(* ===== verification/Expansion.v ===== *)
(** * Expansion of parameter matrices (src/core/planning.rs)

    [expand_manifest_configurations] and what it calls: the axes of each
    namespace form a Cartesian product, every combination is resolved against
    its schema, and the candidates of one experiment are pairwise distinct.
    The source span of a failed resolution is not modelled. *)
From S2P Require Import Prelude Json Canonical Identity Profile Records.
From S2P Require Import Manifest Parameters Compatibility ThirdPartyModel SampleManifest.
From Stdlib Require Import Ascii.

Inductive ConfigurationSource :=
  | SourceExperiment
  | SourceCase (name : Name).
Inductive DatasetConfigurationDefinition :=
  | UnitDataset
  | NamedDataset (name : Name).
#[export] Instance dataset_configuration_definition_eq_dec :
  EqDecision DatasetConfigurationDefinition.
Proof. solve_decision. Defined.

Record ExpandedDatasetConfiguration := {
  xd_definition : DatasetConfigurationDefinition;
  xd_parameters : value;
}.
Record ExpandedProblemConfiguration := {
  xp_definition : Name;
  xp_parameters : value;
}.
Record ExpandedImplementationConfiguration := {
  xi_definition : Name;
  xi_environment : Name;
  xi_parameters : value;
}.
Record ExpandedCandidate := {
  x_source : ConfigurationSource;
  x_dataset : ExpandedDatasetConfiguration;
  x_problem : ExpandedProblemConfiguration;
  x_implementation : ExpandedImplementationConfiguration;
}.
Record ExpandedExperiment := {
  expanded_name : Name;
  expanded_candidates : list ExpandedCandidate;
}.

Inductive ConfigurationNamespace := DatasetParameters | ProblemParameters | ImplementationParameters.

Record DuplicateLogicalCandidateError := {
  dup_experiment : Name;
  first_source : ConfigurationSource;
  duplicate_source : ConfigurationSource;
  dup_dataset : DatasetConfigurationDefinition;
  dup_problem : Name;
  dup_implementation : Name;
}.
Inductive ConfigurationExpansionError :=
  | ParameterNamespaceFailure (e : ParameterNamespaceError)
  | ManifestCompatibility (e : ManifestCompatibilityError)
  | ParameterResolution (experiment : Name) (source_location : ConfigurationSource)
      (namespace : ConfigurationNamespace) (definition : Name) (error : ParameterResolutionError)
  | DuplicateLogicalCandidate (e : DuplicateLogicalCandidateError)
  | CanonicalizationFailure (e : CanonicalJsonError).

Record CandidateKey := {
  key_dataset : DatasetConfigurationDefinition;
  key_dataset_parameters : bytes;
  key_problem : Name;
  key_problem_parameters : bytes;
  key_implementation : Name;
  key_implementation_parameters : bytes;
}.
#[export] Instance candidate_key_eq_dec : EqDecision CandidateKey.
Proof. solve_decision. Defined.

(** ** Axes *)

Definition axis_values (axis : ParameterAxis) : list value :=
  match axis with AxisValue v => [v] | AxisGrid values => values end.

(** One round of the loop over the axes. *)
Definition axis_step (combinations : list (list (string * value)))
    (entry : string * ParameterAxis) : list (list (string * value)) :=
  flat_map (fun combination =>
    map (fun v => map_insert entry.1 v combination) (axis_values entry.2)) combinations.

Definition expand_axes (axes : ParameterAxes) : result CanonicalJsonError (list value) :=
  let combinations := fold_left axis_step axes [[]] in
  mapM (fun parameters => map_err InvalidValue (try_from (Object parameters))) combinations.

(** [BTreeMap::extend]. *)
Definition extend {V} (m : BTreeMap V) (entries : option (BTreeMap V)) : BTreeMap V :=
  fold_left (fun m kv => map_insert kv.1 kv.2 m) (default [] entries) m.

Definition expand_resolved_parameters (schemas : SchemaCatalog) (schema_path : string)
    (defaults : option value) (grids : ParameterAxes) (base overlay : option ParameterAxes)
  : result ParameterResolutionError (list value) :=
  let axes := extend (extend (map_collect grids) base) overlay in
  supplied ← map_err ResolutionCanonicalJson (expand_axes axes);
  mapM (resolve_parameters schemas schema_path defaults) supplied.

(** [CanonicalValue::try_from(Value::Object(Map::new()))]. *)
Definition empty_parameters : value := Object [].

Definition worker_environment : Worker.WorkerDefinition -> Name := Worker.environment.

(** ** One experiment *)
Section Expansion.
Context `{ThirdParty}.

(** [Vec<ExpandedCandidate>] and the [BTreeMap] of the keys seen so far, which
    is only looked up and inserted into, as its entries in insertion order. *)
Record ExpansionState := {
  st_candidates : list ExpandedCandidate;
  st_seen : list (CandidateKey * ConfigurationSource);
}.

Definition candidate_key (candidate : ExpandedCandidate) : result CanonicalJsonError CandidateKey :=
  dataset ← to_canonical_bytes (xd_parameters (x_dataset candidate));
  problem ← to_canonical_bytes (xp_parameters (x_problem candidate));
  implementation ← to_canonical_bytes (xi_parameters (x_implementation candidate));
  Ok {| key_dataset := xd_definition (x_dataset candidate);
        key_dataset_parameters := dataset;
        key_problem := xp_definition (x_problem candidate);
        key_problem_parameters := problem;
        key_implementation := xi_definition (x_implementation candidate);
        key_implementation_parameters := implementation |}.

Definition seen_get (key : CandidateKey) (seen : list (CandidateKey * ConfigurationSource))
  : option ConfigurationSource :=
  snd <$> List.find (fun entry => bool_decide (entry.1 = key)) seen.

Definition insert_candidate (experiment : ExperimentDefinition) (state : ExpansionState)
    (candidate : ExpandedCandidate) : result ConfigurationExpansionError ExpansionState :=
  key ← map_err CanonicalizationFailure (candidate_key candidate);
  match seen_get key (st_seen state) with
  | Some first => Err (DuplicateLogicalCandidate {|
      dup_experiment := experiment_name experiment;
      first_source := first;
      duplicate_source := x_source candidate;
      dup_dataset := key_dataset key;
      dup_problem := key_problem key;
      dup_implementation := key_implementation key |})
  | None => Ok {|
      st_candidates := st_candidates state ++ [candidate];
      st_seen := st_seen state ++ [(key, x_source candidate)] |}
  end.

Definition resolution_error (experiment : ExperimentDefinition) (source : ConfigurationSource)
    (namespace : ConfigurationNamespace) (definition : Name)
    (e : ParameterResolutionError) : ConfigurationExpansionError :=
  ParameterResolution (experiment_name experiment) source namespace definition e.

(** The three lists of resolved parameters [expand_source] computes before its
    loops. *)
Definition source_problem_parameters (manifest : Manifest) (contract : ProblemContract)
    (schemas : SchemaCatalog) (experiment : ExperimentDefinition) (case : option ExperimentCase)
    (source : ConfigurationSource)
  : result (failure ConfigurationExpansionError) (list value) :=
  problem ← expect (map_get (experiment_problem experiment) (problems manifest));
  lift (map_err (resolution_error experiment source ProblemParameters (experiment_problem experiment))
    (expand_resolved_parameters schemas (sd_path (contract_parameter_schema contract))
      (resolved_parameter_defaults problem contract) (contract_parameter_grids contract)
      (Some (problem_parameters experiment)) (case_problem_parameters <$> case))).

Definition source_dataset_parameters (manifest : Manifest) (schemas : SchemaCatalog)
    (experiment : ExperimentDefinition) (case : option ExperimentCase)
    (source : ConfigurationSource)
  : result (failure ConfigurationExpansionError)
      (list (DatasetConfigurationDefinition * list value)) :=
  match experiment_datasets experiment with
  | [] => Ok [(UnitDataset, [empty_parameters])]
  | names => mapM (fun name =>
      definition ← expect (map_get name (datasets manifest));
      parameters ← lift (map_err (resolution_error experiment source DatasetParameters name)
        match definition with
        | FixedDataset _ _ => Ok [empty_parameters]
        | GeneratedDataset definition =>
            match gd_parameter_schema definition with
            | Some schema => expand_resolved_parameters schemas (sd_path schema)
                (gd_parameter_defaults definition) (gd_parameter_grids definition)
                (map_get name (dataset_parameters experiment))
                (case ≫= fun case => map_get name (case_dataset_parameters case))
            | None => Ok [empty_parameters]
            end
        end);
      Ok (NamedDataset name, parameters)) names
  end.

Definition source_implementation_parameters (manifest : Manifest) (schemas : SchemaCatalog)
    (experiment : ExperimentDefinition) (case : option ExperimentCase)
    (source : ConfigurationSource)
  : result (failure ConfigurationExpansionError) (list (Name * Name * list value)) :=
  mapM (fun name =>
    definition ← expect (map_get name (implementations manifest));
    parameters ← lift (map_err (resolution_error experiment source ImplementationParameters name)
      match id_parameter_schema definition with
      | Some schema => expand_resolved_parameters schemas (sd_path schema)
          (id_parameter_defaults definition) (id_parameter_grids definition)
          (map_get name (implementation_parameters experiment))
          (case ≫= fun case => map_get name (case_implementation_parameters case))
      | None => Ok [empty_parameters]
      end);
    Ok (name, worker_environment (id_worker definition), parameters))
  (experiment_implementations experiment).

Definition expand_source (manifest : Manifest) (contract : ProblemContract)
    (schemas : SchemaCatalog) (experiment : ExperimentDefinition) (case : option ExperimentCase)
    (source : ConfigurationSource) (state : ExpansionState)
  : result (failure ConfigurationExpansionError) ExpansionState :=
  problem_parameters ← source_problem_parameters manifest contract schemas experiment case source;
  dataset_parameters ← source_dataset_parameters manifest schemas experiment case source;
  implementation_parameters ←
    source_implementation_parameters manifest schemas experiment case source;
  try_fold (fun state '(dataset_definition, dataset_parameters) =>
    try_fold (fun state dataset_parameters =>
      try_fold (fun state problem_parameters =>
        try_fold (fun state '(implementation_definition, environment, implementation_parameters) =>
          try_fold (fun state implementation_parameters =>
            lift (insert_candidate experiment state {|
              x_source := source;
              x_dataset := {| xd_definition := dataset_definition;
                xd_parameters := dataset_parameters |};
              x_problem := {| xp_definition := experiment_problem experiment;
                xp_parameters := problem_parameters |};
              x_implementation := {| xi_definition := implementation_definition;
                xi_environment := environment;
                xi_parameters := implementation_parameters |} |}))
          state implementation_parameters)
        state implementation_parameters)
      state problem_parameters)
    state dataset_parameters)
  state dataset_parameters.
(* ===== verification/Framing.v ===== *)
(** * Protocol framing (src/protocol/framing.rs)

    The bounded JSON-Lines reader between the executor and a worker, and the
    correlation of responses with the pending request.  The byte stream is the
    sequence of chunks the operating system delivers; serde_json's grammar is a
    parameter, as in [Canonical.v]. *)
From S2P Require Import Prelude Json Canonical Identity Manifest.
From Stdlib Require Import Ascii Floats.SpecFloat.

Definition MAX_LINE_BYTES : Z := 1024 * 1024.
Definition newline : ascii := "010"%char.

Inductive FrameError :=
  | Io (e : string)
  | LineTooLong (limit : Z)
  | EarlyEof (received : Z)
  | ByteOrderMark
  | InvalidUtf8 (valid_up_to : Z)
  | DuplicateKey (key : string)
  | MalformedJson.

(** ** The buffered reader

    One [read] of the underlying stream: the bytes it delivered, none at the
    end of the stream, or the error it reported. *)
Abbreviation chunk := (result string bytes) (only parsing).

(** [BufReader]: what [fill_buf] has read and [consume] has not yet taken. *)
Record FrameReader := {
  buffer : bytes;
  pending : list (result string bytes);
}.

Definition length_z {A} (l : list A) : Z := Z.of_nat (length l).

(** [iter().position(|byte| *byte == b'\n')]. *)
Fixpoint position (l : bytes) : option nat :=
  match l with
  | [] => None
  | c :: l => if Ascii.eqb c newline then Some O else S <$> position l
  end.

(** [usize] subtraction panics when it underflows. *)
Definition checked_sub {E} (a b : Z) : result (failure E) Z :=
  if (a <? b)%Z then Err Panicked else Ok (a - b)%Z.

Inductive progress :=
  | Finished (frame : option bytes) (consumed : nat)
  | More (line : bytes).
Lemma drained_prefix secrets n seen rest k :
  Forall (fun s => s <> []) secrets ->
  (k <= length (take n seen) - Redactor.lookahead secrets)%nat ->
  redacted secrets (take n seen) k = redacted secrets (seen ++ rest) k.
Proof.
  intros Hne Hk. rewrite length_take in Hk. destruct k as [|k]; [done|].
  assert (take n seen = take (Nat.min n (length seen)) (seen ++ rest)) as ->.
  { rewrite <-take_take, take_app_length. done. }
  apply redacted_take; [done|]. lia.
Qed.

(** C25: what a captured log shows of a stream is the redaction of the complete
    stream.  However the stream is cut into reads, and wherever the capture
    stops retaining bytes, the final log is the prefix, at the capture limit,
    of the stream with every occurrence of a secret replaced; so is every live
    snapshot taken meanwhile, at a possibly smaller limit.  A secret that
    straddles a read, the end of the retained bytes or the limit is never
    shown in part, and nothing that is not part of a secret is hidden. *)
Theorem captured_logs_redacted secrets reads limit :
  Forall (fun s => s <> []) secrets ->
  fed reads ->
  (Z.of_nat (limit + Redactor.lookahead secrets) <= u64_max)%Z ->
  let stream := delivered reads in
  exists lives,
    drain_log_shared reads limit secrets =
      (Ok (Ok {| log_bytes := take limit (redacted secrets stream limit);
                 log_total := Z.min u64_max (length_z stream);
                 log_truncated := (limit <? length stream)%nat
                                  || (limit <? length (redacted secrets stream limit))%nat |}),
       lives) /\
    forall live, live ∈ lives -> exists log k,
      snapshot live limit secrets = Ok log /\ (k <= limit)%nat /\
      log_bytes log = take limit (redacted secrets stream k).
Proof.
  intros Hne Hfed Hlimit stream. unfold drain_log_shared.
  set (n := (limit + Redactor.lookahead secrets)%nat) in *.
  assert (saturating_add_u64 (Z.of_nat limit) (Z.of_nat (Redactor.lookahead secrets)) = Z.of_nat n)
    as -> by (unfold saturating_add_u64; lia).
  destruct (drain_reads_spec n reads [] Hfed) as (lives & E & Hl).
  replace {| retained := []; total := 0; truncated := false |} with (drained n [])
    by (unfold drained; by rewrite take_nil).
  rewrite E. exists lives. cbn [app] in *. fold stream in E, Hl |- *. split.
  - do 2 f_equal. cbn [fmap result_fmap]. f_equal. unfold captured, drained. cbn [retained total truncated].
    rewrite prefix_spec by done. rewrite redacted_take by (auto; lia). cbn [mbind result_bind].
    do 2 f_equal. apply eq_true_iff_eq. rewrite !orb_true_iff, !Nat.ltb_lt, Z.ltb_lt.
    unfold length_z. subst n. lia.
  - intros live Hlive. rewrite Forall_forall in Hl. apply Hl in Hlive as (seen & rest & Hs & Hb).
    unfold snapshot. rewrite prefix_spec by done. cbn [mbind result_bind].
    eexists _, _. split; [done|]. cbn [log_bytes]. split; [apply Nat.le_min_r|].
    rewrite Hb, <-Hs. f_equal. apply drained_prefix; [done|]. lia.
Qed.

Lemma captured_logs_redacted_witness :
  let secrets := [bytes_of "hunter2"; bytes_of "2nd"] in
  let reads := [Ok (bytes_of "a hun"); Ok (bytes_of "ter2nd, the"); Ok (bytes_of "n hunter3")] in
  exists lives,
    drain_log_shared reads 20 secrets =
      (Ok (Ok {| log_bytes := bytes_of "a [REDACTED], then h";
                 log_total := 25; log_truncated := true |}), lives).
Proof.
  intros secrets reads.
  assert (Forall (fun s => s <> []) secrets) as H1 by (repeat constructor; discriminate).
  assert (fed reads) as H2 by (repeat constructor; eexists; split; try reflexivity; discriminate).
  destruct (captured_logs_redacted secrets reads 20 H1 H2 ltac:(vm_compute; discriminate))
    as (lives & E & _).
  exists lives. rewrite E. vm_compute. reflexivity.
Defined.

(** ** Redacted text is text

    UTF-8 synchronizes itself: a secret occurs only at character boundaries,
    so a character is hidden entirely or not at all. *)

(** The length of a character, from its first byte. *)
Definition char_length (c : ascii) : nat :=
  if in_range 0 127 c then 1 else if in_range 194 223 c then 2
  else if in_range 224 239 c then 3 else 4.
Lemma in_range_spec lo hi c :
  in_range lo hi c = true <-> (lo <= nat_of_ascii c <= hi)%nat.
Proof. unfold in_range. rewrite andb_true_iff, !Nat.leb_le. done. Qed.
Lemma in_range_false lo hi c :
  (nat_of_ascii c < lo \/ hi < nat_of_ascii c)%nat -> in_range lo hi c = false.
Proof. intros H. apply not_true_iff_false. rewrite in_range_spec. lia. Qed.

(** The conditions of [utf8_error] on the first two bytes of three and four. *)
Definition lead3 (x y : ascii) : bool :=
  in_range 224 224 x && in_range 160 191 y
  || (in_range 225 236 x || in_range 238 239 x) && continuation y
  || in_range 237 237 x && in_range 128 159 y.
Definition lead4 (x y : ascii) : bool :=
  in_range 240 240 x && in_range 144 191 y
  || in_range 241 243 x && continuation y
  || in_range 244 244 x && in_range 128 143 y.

- EXERCISE INSTRUCTIONS:
Within the listing above, extract exactly the lines from the line with "stops retaining bytes, the" to the line with "drain_log_shared reads limit", the two named lines included, and no others.

- TASK RESPONSE:
    stops retaining bytes, the final log is the prefix, at the capture limit,
    of the stream with every occurrence of a secret replaced; so is every live
    snapshot taken meanwhile, at a possibly smaller limit.  A secret that
    straddles a read, the end of the retained bytes or the limit is never
    shown in part, and nothing that is not part of a secret is hidden. *)
Theorem captured_logs_redacted secrets reads limit :
  Forall (fun s => s <> []) secrets ->
  fed reads ->
  (Z.of_nat (limit + Redactor.lookahead secrets) <= u64_max)%Z ->
  let stream := delivered reads in
  exists lives,
    drain_log_shared reads limit secrets =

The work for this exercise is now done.